Work item -
Two lines mark the range in the entries below: the one holding "remaining indices. *)" and the one holding "if num_shards r". Set down those two and all lines between them, exactly.

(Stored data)
#####

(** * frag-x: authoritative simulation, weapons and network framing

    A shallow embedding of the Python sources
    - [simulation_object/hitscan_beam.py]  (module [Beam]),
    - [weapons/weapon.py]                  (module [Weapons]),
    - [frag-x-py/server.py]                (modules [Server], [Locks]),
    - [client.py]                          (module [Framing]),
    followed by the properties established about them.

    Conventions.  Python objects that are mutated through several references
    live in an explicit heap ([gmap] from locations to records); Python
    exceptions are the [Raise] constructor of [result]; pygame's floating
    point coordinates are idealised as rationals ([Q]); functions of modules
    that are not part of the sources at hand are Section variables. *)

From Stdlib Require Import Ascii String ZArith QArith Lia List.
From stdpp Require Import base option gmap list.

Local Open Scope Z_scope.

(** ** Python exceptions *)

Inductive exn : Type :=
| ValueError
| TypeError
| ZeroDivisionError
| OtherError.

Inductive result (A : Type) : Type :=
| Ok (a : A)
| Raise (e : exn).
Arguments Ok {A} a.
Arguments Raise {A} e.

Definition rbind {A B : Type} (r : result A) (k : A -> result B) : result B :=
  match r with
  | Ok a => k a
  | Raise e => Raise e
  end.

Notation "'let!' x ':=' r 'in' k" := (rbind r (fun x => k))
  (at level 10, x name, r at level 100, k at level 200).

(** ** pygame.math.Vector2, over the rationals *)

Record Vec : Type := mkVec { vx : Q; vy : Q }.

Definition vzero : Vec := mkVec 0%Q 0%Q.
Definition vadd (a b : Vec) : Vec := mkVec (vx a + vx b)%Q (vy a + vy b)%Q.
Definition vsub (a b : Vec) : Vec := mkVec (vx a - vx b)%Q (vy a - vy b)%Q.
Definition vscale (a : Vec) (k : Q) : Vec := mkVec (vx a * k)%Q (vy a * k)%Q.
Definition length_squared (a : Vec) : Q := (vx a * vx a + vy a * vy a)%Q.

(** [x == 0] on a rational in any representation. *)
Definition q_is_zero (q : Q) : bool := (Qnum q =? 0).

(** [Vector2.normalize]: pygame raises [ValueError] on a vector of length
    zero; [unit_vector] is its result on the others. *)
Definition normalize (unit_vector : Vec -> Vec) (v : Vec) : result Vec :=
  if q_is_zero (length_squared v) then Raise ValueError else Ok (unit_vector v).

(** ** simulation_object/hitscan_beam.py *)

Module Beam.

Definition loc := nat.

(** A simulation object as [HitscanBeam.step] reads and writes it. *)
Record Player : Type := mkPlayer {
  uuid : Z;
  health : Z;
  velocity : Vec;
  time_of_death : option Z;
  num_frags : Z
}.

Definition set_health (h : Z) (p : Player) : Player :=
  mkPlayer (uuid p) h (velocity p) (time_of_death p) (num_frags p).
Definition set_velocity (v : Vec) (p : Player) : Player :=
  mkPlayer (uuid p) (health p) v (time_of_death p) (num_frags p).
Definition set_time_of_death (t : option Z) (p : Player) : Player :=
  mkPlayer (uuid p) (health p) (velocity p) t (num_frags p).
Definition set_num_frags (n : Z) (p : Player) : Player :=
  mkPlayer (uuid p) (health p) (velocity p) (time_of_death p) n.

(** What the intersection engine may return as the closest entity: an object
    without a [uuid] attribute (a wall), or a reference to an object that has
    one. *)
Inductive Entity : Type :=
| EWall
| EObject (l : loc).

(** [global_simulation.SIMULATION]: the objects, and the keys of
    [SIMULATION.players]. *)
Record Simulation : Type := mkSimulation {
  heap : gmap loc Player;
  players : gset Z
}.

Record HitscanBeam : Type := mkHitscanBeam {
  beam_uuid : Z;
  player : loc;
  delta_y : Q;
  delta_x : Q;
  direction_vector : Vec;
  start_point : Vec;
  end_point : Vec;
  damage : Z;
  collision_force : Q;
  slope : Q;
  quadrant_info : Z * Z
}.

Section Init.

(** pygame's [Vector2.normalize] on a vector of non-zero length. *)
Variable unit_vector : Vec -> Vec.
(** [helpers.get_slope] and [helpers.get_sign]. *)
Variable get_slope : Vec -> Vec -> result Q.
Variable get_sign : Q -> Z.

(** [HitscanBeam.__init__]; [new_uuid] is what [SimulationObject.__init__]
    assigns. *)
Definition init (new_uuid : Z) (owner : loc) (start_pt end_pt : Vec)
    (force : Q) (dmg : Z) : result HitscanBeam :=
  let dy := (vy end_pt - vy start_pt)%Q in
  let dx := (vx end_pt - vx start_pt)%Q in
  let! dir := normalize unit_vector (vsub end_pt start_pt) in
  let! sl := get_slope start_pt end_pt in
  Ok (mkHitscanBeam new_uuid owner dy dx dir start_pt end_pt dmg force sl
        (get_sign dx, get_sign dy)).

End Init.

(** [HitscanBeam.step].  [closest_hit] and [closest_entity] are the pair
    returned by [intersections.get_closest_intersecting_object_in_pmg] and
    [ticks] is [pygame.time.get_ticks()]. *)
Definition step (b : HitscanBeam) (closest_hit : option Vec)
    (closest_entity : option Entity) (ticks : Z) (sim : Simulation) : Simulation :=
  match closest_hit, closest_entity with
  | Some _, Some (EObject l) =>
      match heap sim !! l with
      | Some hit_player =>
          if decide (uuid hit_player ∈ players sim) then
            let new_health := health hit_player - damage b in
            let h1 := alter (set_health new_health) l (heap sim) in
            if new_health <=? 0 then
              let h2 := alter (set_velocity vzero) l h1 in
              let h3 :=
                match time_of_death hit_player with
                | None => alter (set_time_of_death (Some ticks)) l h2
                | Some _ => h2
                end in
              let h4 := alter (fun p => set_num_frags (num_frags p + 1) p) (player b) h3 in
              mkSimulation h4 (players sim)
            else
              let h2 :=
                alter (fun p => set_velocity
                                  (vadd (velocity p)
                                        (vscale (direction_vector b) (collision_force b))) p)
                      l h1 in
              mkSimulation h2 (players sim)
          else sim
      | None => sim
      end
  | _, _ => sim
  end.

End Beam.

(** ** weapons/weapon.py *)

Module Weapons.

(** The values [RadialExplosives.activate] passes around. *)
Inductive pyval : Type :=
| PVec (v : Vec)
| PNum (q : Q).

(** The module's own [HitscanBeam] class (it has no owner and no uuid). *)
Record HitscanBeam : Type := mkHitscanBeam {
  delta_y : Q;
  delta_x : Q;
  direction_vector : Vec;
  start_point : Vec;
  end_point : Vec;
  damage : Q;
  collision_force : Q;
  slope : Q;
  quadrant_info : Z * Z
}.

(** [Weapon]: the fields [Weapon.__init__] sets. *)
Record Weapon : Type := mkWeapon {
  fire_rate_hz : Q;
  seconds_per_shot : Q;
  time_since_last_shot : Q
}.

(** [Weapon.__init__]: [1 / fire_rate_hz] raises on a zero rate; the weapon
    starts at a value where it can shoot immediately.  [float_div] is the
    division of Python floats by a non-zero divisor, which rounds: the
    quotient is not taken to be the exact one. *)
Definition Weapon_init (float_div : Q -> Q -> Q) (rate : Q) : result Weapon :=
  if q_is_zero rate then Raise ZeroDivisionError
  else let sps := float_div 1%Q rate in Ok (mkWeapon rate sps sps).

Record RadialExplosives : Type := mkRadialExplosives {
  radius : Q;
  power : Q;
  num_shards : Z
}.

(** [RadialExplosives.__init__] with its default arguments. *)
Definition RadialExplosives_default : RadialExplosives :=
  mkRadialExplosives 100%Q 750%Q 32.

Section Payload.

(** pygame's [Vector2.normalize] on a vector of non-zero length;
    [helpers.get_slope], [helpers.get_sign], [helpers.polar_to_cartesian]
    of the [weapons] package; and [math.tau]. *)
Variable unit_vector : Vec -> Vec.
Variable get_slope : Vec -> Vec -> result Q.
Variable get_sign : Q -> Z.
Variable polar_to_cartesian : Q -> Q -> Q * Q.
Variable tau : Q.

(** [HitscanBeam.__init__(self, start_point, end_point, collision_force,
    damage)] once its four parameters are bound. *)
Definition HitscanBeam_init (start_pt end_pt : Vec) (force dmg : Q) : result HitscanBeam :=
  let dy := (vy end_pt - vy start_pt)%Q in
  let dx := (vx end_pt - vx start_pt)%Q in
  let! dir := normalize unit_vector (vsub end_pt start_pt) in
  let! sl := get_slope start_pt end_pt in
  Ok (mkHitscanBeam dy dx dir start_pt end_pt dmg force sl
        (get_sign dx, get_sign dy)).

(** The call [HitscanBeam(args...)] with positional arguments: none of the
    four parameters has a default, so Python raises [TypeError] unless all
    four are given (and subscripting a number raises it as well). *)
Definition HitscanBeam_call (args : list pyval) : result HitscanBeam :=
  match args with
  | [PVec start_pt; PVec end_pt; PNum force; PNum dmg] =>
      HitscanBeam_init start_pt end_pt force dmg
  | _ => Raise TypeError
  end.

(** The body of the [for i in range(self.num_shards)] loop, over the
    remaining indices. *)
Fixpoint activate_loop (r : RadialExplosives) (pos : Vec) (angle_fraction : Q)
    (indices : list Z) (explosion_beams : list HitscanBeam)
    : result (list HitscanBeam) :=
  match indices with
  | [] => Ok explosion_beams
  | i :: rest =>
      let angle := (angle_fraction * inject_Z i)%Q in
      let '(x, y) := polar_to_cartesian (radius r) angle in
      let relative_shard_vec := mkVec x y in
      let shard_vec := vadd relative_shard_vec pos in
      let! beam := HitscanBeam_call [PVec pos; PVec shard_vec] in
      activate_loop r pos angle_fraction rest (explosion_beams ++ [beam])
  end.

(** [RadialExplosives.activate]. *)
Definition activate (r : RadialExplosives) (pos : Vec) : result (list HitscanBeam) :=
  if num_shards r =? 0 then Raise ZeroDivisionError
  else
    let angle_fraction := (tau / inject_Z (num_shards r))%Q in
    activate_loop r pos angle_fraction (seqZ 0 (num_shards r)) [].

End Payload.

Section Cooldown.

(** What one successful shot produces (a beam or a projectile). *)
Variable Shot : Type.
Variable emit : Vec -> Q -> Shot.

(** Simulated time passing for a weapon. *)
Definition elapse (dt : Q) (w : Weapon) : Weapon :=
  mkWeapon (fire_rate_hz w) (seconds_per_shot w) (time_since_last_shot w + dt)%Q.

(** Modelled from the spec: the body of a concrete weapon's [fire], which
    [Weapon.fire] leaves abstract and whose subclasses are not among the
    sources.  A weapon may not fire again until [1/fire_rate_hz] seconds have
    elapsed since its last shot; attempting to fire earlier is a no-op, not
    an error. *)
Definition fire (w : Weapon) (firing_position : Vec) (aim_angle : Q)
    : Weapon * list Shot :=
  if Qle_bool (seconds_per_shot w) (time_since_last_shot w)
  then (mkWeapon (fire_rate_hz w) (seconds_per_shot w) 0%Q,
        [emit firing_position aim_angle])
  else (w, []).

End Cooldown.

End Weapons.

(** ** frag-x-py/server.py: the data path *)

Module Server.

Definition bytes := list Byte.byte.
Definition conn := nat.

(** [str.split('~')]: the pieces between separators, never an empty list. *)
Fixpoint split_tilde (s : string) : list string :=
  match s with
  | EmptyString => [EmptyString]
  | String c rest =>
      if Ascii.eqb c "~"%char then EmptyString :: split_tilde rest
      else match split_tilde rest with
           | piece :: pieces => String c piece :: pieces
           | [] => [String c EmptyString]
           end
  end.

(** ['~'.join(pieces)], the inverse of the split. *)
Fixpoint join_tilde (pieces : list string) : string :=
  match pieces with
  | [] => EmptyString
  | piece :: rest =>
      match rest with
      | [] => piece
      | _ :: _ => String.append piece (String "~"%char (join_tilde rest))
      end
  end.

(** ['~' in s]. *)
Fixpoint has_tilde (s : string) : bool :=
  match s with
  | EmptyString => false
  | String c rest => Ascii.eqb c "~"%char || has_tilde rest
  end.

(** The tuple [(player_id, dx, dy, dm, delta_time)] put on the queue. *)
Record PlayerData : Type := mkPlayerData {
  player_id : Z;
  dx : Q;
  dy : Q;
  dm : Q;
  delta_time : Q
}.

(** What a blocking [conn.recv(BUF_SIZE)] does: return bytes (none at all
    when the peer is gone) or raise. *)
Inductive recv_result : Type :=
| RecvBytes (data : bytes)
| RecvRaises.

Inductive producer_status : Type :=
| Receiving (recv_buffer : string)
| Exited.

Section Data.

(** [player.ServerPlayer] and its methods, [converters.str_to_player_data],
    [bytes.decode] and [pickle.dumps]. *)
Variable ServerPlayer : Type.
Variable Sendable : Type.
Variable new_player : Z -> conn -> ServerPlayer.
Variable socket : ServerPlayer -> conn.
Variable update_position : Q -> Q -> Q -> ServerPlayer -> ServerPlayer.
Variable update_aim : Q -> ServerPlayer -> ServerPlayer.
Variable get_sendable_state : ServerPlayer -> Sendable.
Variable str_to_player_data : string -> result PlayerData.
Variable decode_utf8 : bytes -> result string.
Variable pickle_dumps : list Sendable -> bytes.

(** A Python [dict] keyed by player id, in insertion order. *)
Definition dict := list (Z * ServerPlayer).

#####

Result below -
    remaining indices. *)
Fixpoint activate_loop (r : RadialExplosives) (pos : Vec) (angle_fraction : Q)
    (indices : list Z) (explosion_beams : list HitscanBeam)
    : result (list HitscanBeam) :=
  match indices with
  | [] => Ok explosion_beams
  | i :: rest =>
      let angle := (angle_fraction * inject_Z i)%Q in
      let '(x, y) := polar_to_cartesian (radius r) angle in
      let relative_shard_vec := mkVec x y in
      let shard_vec := vadd relative_shard_vec pos in
      let! beam := HitscanBeam_call [PVec pos; PVec shard_vec] in
      activate_loop r pos angle_fraction rest (explosion_beams ++ [beam])
  end.

(** [RadialExplosives.activate]. *)
Definition activate (r : RadialExplosives) (pos : Vec) : result (list HitscanBeam) :=
  if num_shards r =? 0 then Raise ZeroDivisionError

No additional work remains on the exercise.